*Exercise*. Each entry must be copied exactly, without omission.
───── Data to process
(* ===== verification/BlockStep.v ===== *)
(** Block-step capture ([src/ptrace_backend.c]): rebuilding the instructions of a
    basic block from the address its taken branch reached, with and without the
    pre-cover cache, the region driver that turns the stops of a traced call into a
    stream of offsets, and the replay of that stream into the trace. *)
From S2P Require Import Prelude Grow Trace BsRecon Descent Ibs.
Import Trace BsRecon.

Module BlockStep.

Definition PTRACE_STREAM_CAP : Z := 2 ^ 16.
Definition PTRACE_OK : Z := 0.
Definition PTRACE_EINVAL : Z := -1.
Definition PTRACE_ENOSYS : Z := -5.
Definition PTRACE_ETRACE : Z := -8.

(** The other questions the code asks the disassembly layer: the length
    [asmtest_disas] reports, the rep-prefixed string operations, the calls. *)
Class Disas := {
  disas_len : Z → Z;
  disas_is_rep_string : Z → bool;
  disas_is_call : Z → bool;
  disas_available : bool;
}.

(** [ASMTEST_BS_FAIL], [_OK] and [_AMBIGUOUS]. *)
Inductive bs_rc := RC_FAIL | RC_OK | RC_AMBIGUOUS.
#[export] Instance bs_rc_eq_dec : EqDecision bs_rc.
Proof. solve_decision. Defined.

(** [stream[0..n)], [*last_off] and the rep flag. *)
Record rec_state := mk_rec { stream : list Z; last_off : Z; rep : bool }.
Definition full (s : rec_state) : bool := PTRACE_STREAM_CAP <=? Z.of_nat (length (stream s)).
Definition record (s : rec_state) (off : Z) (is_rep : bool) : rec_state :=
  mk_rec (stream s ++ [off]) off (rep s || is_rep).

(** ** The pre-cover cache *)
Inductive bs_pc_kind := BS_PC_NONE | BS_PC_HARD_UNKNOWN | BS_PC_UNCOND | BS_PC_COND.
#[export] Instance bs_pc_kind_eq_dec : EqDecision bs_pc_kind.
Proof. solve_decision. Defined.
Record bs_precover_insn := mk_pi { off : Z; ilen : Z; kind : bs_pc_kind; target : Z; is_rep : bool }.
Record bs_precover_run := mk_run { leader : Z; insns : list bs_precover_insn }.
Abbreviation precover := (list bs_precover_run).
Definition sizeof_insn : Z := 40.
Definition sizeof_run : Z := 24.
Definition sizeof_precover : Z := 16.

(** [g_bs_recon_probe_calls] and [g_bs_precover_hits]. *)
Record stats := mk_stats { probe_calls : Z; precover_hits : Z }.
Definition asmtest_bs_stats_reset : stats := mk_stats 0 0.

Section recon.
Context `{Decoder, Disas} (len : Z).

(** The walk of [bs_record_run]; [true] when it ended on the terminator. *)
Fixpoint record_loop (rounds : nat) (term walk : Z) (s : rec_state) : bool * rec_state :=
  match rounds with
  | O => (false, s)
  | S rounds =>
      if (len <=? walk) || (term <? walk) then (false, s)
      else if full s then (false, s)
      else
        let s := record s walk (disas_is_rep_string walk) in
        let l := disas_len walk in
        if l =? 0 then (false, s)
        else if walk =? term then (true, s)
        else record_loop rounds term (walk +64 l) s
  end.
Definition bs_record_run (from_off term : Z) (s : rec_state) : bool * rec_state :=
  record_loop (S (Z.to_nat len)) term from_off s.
──────────
*Exercise solution*.
(* ===== verification/BlockStep.v ===== *)
(** Block-step capture ([src/ptrace_backend.c]): rebuilding the instructions of a
    basic block from the address its taken branch reached, with and without the
    pre-cover cache, the region driver that turns the stops of a traced call into a
    stream of offsets, and the replay of that stream into the trace. *)
From S2P Require Import Prelude Grow Trace BsRecon Descent Ibs.
Import Trace BsRecon.

Module BlockStep.

Definition PTRACE_STREAM_CAP : Z := 2 ^ 16.
Definition PTRACE_OK : Z := 0.
Definition PTRACE_EINVAL : Z := -1.
Definition PTRACE_ENOSYS : Z := -5.
Definition PTRACE_ETRACE : Z := -8.

(** The other questions the code asks the disassembly layer: the length
    [asmtest_disas] reports, the rep-prefixed string operations, the calls. *)
Class Disas := {
  disas_len : Z → Z;
  disas_is_rep_string : Z → bool;
  disas_is_call : Z → bool;
  disas_available : bool;
}.

(** [ASMTEST_BS_FAIL], [_OK] and [_AMBIGUOUS]. *)
Inductive bs_rc := RC_FAIL | RC_OK | RC_AMBIGUOUS.
#[export] Instance bs_rc_eq_dec : EqDecision bs_rc.
Proof. solve_decision. Defined.

(** [stream[0..n)], [*last_off] and the rep flag. *)
Record rec_state := mk_rec { stream : list Z; last_off : Z; rep : bool }.
Definition full (s : rec_state) : bool := PTRACE_STREAM_CAP <=? Z.of_nat (length (stream s)).
Definition record (s : rec_state) (off : Z) (is_rep : bool) : rec_state :=
  mk_rec (stream s ++ [off]) off (rep s || is_rep).

(** ** The pre-cover cache *)
Inductive bs_pc_kind := BS_PC_NONE | BS_PC_HARD_UNKNOWN | BS_PC_UNCOND | BS_PC_COND.
#[export] Instance bs_pc_kind_eq_dec : EqDecision bs_pc_kind.
Proof. solve_decision. Defined.
Record bs_precover_insn := mk_pi { off : Z; ilen : Z; kind : bs_pc_kind; target : Z; is_rep : bool }.
Record bs_precover_run := mk_run { leader : Z; insns : list bs_precover_insn }.
Abbreviation precover := (list bs_precover_run).
Definition sizeof_insn : Z := 40.
Definition sizeof_run : Z := 24.
Definition sizeof_precover : Z := 16.

(** [g_bs_recon_probe_calls] and [g_bs_precover_hits]. *)
Record stats := mk_stats { probe_calls : Z; precover_hits : Z }.
Definition asmtest_bs_stats_reset : stats := mk_stats 0 0.

Section recon.
Context `{Decoder, Disas} (len : Z).

(** The walk of [bs_record_run]; [true] when it ended on the terminator. *)
Fixpoint record_loop (rounds : nat) (term walk : Z) (s : rec_state) : bool * rec_state :=
  match rounds with
  | O => (false, s)
  | S rounds =>
      if (len <=? walk) || (term <? walk) then (false, s)
      else if full s then (false, s)
      else
        let s := record s walk (disas_is_rep_string walk) in
        let l := disas_len walk in
        if l =? 0 then (false, s)
        else if walk =? term then (true, s)
        else record_loop rounds term (walk +64 l) s
  end.
Definition bs_record_run (from_off term : Z) (s : rec_state) : bool * rec_state :=
  record_loop (S (Z.to_nat len)) term from_off s.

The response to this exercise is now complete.